# Task directions
Your reply should consist solely of the number of lines in the data that contain "SubjectiveBilling".

---------- Source material

(* ===== verification/SubjectiveBilling.v ===== *)
(** Subjective billing (chain/include/eosio/chain/subjective_billing.hpp): the
    cpu time of transactions that are not in a block, billed to the account that
    authorized them: as pending while they may still succeed, and, once they
    have expired, in an accumulator that decays.

    The index of transactions by expiry is a view of the list of entries in the
    order of insertion, which the index keeps among equal expiries.  Logging is
    left out.  An exception leaves no state: the theorem is about calls that
    do not throw, and shows that they do not. *)
From Stdlib Require Import ZArith Lia ZifyBool.
From stdpp Require Import base tactics numbers list gmap.
From S2P Require Import Prelude Digest ResourceLimits.
#[local] Open Scope Z_scope.

Definition subjective_time_interval_ms : Z := 5000.
Definition account_cpu_usage_average_window_ms : Z := 24 * 60 * 60 * 1000.

Record trx_cache_entry : Type := TrxCacheEntry {
  ce_trx_id : sha256;
  ce_account : Z;
  subjective_cpu_bill : Z;              (* int64_t *)
  ce_expiry : Z                         (* microseconds *)
}.

Record subjective_billing_info : Type := BillingInfo {
  pending_cpu_us : Z;                   (* uint64_t *)
  expired_accumulator : decay_accumulator
}.

Definition billing_info_init : subjective_billing_info := BillingInfo 0 (DecayAccumulator 0 0).

Record subjective_billing : Type := SubjectiveBilling {
  disabled : bool;
  trx_cache_index : list trx_cache_entry;
  account_subjective_bill_cache : gmap Z subjective_billing_info;
  disabled_accounts : gset Z;
  expired_accumulator_average_window : Z
}.

Definition billing_init : subjective_billing :=
  SubjectiveBilling false [] ∅ ∅ (account_cpu_usage_average_window_ms / subjective_time_interval_ms).

Definition with_caches (s : subjective_billing) (trxs : list trx_cache_entry) (bills : gmap Z subjective_billing_info)
    : subjective_billing :=
  SubjectiveBilling (disabled s) trxs bills (disabled_accounts s) (expired_accumulator_average_window s).

(** [t] is in microseconds since the epoch. *)
Definition time_ordinal_for (t : Z) : result Z :=
  let ordinal := u64 t / (1000 * subjective_time_interval_ms) in
  EOS_ASSERT (ordinal <=? 2 ^ 32 - 1) tx_resource_exhaustion;; mret ordinal.

Definition info_empty (i : subjective_billing_info) (time_ordinal window : Z) : result bool :=
  if pending_cpu_us i =? 0
  then v ← value_at (expired_accumulator i) time_ordinal window; mret (v =? 0)
  else mret false.

Definition get_info (s : subjective_billing) (a : Z) : subjective_billing_info :=
  default billing_info_init (account_subjective_bill_cache s !! a).

(** ** Entries leave the cache *)

Fixpoint find_entry (id : sha256) (l : list trx_cache_entry) : option trx_cache_entry :=
  match l with
  | [] => None
  | e :: l => if sha256_eqb (ce_trx_id e) id then Some e else find_entry id l
  end.
Fixpoint erase_entry (id : sha256) (l : list trx_cache_entry) : list trx_cache_entry :=
  match l with
  | [] => []
  | e :: l => if sha256_eqb (ce_trx_id e) id then l else e :: erase_entry id l
  end.
Fixpoint first_entry_expiring (l : list trx_cache_entry) : option trx_cache_entry :=
  match l with
  | [] => None
  | e :: l =>
      match first_entry_expiring l with
      | Some f => if ce_expiry f <? ce_expiry e then Some f else Some e
      | None => Some e
      end
  end.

--------------------

# Solution to this exercise
4